Hold (Gentry Boys, #5)(21)
“What are their names again?”
“Mo and Curly. Can we go?”
“Sure. By the way I’m coming with you.”
Cord smiled. “We figured you would.”
CHAPTER SEVEN
CORD
I hadn’t eaten since this morning. Since it was always the plan to head out to dinner with the boys, Creed was agreeable to pulling into the drive thru of the nearest hamburger joint.
“Get me a double with cheese,” I said, trying to hand him a twenty.
He waved me off. “I got it. What’ll you have, Junior?” he asked Chase.
That was a lifelong joke between the three of us. Chase had been bunched up in our mother’s upper ribcage and was the last one to be surgically removed from the womb.
Chase chose not to get riled up. “I will have a salad,” he said mildly from the backseat, where he was thumbing through a National Geographic magazine he’d lifted from the lobby of Scratch.
We’d reached the colorful menu billboard attached to the outside speaker but instead of opening the window to order, Creed swiveled around and scowled. “What?”
“A salad,” Chase repeated. “With balsamic vinaigrette dressing. No cheese.”
“It’s Fab Burger, you *. There’s no balsamic salads on offer here.”
Chase looked up from his magazine. “Can we go somewhere else?”
“No.”
“But I’ve gone vegan.”
“What are you talking about?”
“I am shunning the consumption of animal byproducts.”
“Huh? Why?”
“A myriad of reasons.”
Creed was getting mad. “What f*cking reasons?”
“I would elaborate but they would sail right over your fat head.”
“Dammit Chase, you have not gone vegan, whatever the hell that is.”
“Why are you so unsupportive of my dietary choices, Creedence?”
“Just get him a triple with bacon,” I interrupted. After twenty-six years Creed ought to be able to deal with Chase’s antics. “He’ll eat it.”
“I’ll eat it,” Chase agreed, shrugging.
Creed grunted and placed the order while Chase chuckled quietly.
When we pulled up to the window the girl leaned her head out and appraised us, her eyes widening. I was used to it, particularly when the three of us were together. We weren’t identical but we looked enough alike and took up enough muscular space to make quite an impression.
The girl was actively blushing as she dropped Creed’s change.
“Ohmygosh!” she exclaimed like it was one syllable. “I’m so sorry.”
“No big deal,” said Creed, not bothering to open up the door and pick up the scattered quarters. He grabbed the bags of food and tossed them right into my lap. The smell of fried greasiness made my stomach wake up and start grumbling. Saylor had been on a home cooking kick for a while, wanting the girls to have something better in their diet than fast food or cereal. Saylor wasn’t an instinctive cook so results had been mixed. I always grudgingly chewed whatever kind of organic stew she set in front of me but there was no taste on earth that could compare to the first hungry bite of a greasy hamburger.

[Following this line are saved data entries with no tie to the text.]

(** X14.  Every rating of the candidate that is not NEGLIGIBLE is named in
    the refusal: the safety branch answers non-compliant and the label of
    that rating occurs in the reason. *)
Theorem flagged_rating_is_named (c : Candidate) (rating : SafetyRating) :
  In rating (safety_ratings c) ->
  Enum.name (probability rating) <> "NEGLIGIBLE" ->
  exists reason,
    safety_verdict c
    = {| body := PDict [("compliant", PBool false); ("reason", PStr reason)];
         status := 200 |}
    /\ PyStr.str_in (rating_label rating) reason = true.
Proof.
  intros Hin Hp.
  assert (Hflag : In rating (non_negligible c))
    by (apply non_negligible_spec; now split).
  assert (Hnn : non_negligible c <> []) by (intros Hnil; now rewrite Hnil in Hflag).
  eexists. split; [apply (safety_verdict_flagged c Hnn)|].
  apply str_in_spec. apply join_contains. now apply in_map.
Qed.

Lemma flagged_rating_is_named_witness :
  exists reason,
    safety_verdict
      {| finish_reason := Sample.safety;
         safety_ratings := [ {| category := Sample.category_x;
                                probability := Sample.negligible |};
                             {| category := Sample.category_x;
                                probability := Sample.high |} ] |}
    = {| body := PDict [("compliant", PBool false); ("reason", PStr reason)];
         status := 200 |}
    /\ PyStr.str_in
         (rating_label {| category := Sample.category_x;
                          probability := Sample.high |}) reason = true.
Proof.
  apply (flagged_rating_is_named
           {| finish_reason := Sample.safety;
              safety_ratings := [ {| category := Sample.category_x;
                                     probability := Sample.negligible |};
                                  {| category := Sample.category_x;
                                     probability := Sample.high |} ] |}
           {| category := Sample.category_x; probability := Sample.high |}).
  - right. left. reflexivity.
  - cbn. discriminate.
Defined.

(** ** Whitespace around the model's text *)

Lemma lstrip_padding (a t : string) :
  all_space a = true -> PyStr.lstrip (a ++ t) = PyStr.lstrip t.
Proof.
  induction a as [|c a IH]; intros Hsp; [reflexivity|].
  cbn in Hsp. apply andb_true_iff in Hsp as [Hc Ha].
  change (String c a ++ t) with (String c (a ++ t)).
  cbn [PyStr.lstrip]. rewrite Hc. now apply IH.
Qed.

Lemma rstrip_only_spaces (b : string) :
  all_space b = true -> PyStr.rstrip b = "".
Proof.
  induction b as [|c b IH]; intros Hsp; [reflexivity|].
  cbn in Hsp. apply andb_true_iff in Hsp as [Hc Hb].
  cbn [PyStr.rstrip]. now rewrite (IH Hb), Hc.
Qed.

Lemma rstrip_padding (t b : string) :
  all_space b = true -> PyStr.rstrip (t ++ b) = PyStr.rstrip t.
Proof.
  intros Hsp. induction t as [|c t IH].
  - change ("" ++ b) with b. now rewrite rstrip_only_spaces.
  - change (String c t ++ b) with (String c (t ++ b)).
    cbn [PyStr.rstrip]. now rewrite IH.
Qed.

Lemma strip_padding (a t b : string) :
  all_space a = true -> all_space b = true ->
  PyStr.strip (a ++ t ++ b) = PyStr.strip t.
Proof.
  intros Ha Hb. unfold PyStr.strip. rewrite (lstrip_padding a _ Ha).
  induction t as [|c t IH].
  - change ("" ++ b) with b.
    assert (Hl : PyStr.lstrip b = "").
    { clear -Hb. induction b as [|d b IH]; [reflexivity|].
      cbn in Hb. apply andb_true_iff in Hb as [Hd Hb].
      cbn [PyStr.lstrip]. rewrite Hd. now apply IH. }
    now rewrite Hl.
  - change (String c t ++ b) with (String c (t ++ b)).
    cbn [PyStr.lstrip]. destruct (PyStr.is_space c); [exact IH|].
    change (String c (t ++ b)) with (String c t ++ b).
    now apply rstrip_padding.
Qed.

Creed drove with one hand and shoved food into his mouth with the other. From the time he was a kid he could eat faster than humans were supposed to eat but I guess all that strength needed a lot of fuel. I tossed a bag back to Chase and he dug in cheerfully, like I knew he would.
As we reached the freeway heading east it really started to sink in that we were going back to Emblem.
Emblem.
The landscape of our childhood.
The place my nightmares lived.
Chase must have read my mind because he loudly crumpled up a bag. “We’re not going any further than Main Street.”
It wasn’t a question. We would visit the police station where Gaps presumably waited with all the paperwork. From there he would release those boys who were passing the hours in a neighboring jail. There was no reason whatsoever to venture south of the center of town, deeper into the desert, where the remnants of Gentrys gone bad still lived in their sordid shithouses. That was where we grew up. That was where our parents remained.
“Only Main Street,” Creed confirmed with a sidelong glance at me.
I sipped my soda and stared out the window at the pastel colors of the evening. My brothers had been through the same hell I had and it cemented a bond that was even thicker than biology. They knew some things about me that even my wife didn’t know and were likely attuned to the fact that a cold sweat had broken out on the back of my neck, a purely animal instinct connected to the word Emblem.
I hated him. My father. Our father.
I hadn’t spoken his name in years but the knowledge that he lived haunted me in small ways every day. My feelings for my mother were more complex. In a way I hated her too, for her weakness, for loving her drugs and her vicious tormenter more than she ever loved us.
I didn’t understand it as a child.
I still didn’t understand as an adult.
And now, as a parent myself, I felt a special kind of rage for the people who could give a child life and never cherish him.
The hand on my shoulder startled me. It was Chase. He gave me a reassuring pat and then sank back into his seat. I took a deep breath, temporarily banished thoughts of Benton and Maggie Gentry and turned to face my brother.